Glucose Metabolism as a Potential Therapeutic Target in Cytarabine-Resistant Acute Myeloid Leukemia
Joana Pereira-Vieira,
Daniela D. Weber,
Sâmia Silva,
Catarina Barbosa-Matos,
Sara Granja,
Rui Manuel Reis,
Odília Queirós,
Young H. Ko,
Barbara Kofler,
Margarida Casal,
Fátima Baltazar
Affiliations
Joana Pereira-Vieira
Life and Health Sciences Research Institute (ICVS), School of Medicine, University of Minho, Campus of Gualtar, 4710-057 Braga, Portugal
Daniela D. Weber
Research Program for Receptor Biochemistry and Tumor Metabolism, Department of Pediatrics, University Hospital of the Paracelsus Medical University, 5020 Salzburg, Austria
Sâmia Silva
Molecular Oncology Research Center, Barretos Cancer Hospital, Barretos 14784-400, SP, Brazil
Catarina Barbosa-Matos
Life and Health Sciences Research Institute (ICVS), School of Medicine, University of Minho, Campus of Gualtar, 4710-057 Braga, Portugal
Sara Granja
Life and Health Sciences Research Institute (ICVS), School of Medicine, University of Minho, Campus of Gualtar, 4710-057 Braga, Portugal
Rui Manuel Reis
Life and Health Sciences Research Institute (ICVS), School of Medicine, University of Minho, Campus of Gualtar, 4710-057 Braga, Portugal
Odília Queirós
UNIPRO—Oral Pathology and Rehabilitation Research Unit, University Institute of Health Sciences, CESPU, CRL, 4585-116 Gandra, Portugal
Young H. Ko
KoDiscovery, LLC, Institute of Marine and Environmental Technology (IMET) Center, 701 East Pratt Street, Baltimore, MD 21202, USA
Barbara Kofler
Research Program for Receptor Biochemistry and Tumor Metabolism, Department of Pediatrics, University Hospital of the Paracelsus Medical University, 5020 Salzburg, Austria
Margarida Casal
Center of Molecular and Environmental Biology (CBMA), University of Minho, 4710-057 Braga, Portugal
Fátima Baltazar
Life and Health Sciences Research Institute (ICVS), School of Medicine, University of Minho, Campus of Gualtar, 4710-057 Braga, Portugal
Altered glycolytic metabolism has been associated with chemoresistance in acute myeloid leukemia (AML).
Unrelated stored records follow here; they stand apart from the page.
(** The loop takes the first key of the queue and removes it, or stops: the queue's length
    bounds its iterations. *)
Fixpoint prune_loop (fuel : nat) (cutoff : Z) (s : Store) : Store :=
  match fuel, terminalBudgetQueue (budget s) with
  | S fuel, (key, _) :: _ =>
      match budgetRecords (budget s) !! key with
      | None => prune_loop fuel cutoff (dequeue key s)
      | Some record =>
          match terminalAt record with
          | None => prune_loop fuel cutoff (dequeue key s)
          | Some t =>
              if cutoff <? t then s
              else
                let s := dequeue key s in
                prune_loop fuel cutoff
                  (deleteBudgetRecord key
                     (if safelyReleased record then release_reservation record s
                      else expire_identifier record (expire_attempt record s)))
          end
      end
  | _, _ => s
  end.
Definition pruneTerminalBudgetRecords (now : Z) (s : Store) : Store :=
  prune_loop (length (terminalBudgetQueue (budget s))) (now - terminalRetentionMs limits) s.

Definition budget_key (kind : BudgetKind) (id : string) : string :=
  match kind with BatchKind => "batch:" +:+ id | ExactKind => "exact:" +:+ id end.

(** The reservation and the budget record a claim on a released identifier replaces. *)
Definition safelyReleasedPaymentIdentifierReclaim (claim : option PaymentIdentifierReservationClaim) (s : Store) :
    result (option (string * string * BudgetRecord)) :=
  match claim with
  | None => Ok None
  | Some claim =>
      match paymentIdentifierReservations (ids s) !! id claim with
      | None => Ok None
      | Some released =>
          if status released !== safely_released then Ok None
          else
            let budgetKey := budget_key (if paymentKind (r_claim released) === "exact" then ExactKind else BatchKind)
                               (ownerId (r_claim released)) in
            match budgetRecords (budget s) !! budgetKey with
            | Some b =>
                _ ← throw_if (negb (safelyReleased b) || (br_attemptId b !== ownerId (r_claim released))
                              || (br_paymentIdentifier b !== Some (id claim)))
                      "safely released payment identifier budget is inconsistent";
                Ok (Some (id claim, budgetKey, b))
            | None => Throw (Error "safely released payment identifier budget is inconsistent")
            end
      end
  end.

Definition drop_replaced (replacement : option (string * string * BudgetRecord)) (s : Store) : Store :=
  match replacement with
  | None => s
  | Some (reservationId, _, b) =>
      let s := deleteBudgetRecord (br_key b) s in
      s <| ids := (ids s) <| paymentIdentifierReservations :=
        delete reservationId (paymentIdentifierReservations (ids s)) |> |>
  end.
Definition add_budget_record (record : BudgetRecord) (s : Store) : Store :=
  s <| budget := {|
    budgetRecords := <[br_key record := record]> (budgetRecords (budget s));
    payerBudgetCounts := <[br_payerId record := default 0 (payerBudgetCounts (budget s) !! br_payerId record) + 1]>
                           (payerBudgetCounts (budget s));
    terminalBudgetQueue := terminalBudgetQueue (budget s);
    budgetBytes := budgetBytes (budget s) + br_bytes record |} |>.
However, there are still aspects that need clarification, as well as how to explore these metabolic alterations in therapy. In the present study, we aimed to elucidate the role of glucose metabolism in the acquired resistance of AML cells to cytarabine (Ara-C) and to explore it as a therapeutic target. Resistance was induced by stepwise exposure of AML cells to increasing concentrations of Ara-C. Ara-C-resistant cells were characterized for their growth capacity, genetic alterations, metabolic profile, and sensitivity to different metabolic inhibitors. Ara-C-resistant AML cell lines, KG-1 Ara-R, and MOLM13 Ara-R presented different metabolic profiles. KG-1 Ara-R cells exhibited a more pronounced glycolytic phenotype than parental cells, with a weaker acute response to 3-bromopyruvate (3-BP) but higher sensitivity after 48 h. KG-1 Ara-R cells also display increased respiration rates and are more sensitive to phenformin than parental cells. On the other hand, MOLM13 Ara-R cells display a glucose metabolism profile similar to parental cells, as well as sensitivity to glycolytic inhibitors. These results indicate that acquired resistance to Ara-C in AML may involve metabolic adaptations, which can be explored therapeutically in the AML patient setting who developed resistance to therapy.